> _THE PROBLEM_:
Below are entries; copy exactly the lines from the one with "try (match goal" through the one with "simpl; (reflexivity || exact Ea)).", both included, and leave out the rest.

··· DATA FOR PROCESSING ···

(** The constructors build what they are asked for, and only within the
    asserted ranges: whatever they return satisfies [configured]; the
    wrapper takes over its delegate's percentage. *)
Theorem constructors_build_configured_generators :
  (forall p g, ZScoreSamplingGenerator_init p = Ok g ->
     g = ZScoreSamplingGenerator p /\ configured g) /\
  (forall p g, HypersphereSamplingGenerator_init p = Ok g ->
     g = HypersphereSamplingGenerator p /\ configured g) /\
  (forall p t b g, HistogramSamplingGenerator_init p t b = Ok g ->
     g = HistogramSamplingGenerator p t b /\ configured g) /\
  (forall p g, LowDensitySamplingGenerator_init p = Ok g ->
     g = LowDensitySamplingGenerator p None /\ configured g) /\
  (forall dec d g, configured d ->
     DecompositionAndOutlierGenerator_init dec d = Ok g ->
     g = DecompositionAndOutlierGenerator dec d /\ configured g /\
     percentage_outliers g = percentage_outliers d).
Proof.
  repeat split;
    try (match goal with H : ?f _ = Ok _ |- _ =>
           unfold f in H;
           destruct (assert_percentage _) eqn:Ea in H; [|discriminate];
           injection H as <-; apply assert_percentage_spec in Ea end;
         simpl; (reflexivity || exact Ea)).
  - unfold HistogramSamplingGenerator_init in H.
    destruct (Rlt_dec 0 t); [|discriminate].
    destruct (Rlt_dec t 1); [|discriminate].
    destruct (assert_percentage p); [|discriminate]; injection H as <-; reflexivity.
  - unfold HistogramSamplingGenerator_init in H.
    destruct (Rlt_dec 0 t); [|discriminate].
    destruct (Rlt_dec t 1); [|discriminate].
    destruct (assert_percentage p) eqn:Ea; [|discriminate]; injection H as <-.
    apply assert_percentage_spec in Ea; simpl; tauto.
  - unfold DecompositionAndOutlierGenerator_init in H0.
    destruct (dec_inverse_transform dec); [|discriminate].
    destruct (assert_percentage _); [|discriminate]; injection H0 as <-; reflexivity.
  - unfold DecompositionAndOutlierGenerator_init in H0.
    destruct (dec_inverse_transform dec) eqn:Ei; [|discriminate].
    destruct (assert_percentage _); [|discriminate]; injection H0 as <-.
    simpl; split; [rewrite Ei; discriminate | assumption].
  - unfold DecompositionAndOutlierGenerator_init in H0.
    destruct (dec_inverse_transform dec); [|discriminate].
    destruct (assert_percentage _); [|discriminate]; injection H0 as <-; reflexivity.
Qed.
End Construction.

···

> _YOUR RESPONSE_:
    try (match goal with H : ?f _ = Ok _ |- _ =>
           unfold f in H;
           destruct (assert_percentage _) eqn:Ea in H; [|discriminate];
           injection H as <-; apply assert_percentage_spec in Ea end;
         simpl; (reflexivity || exact Ea)).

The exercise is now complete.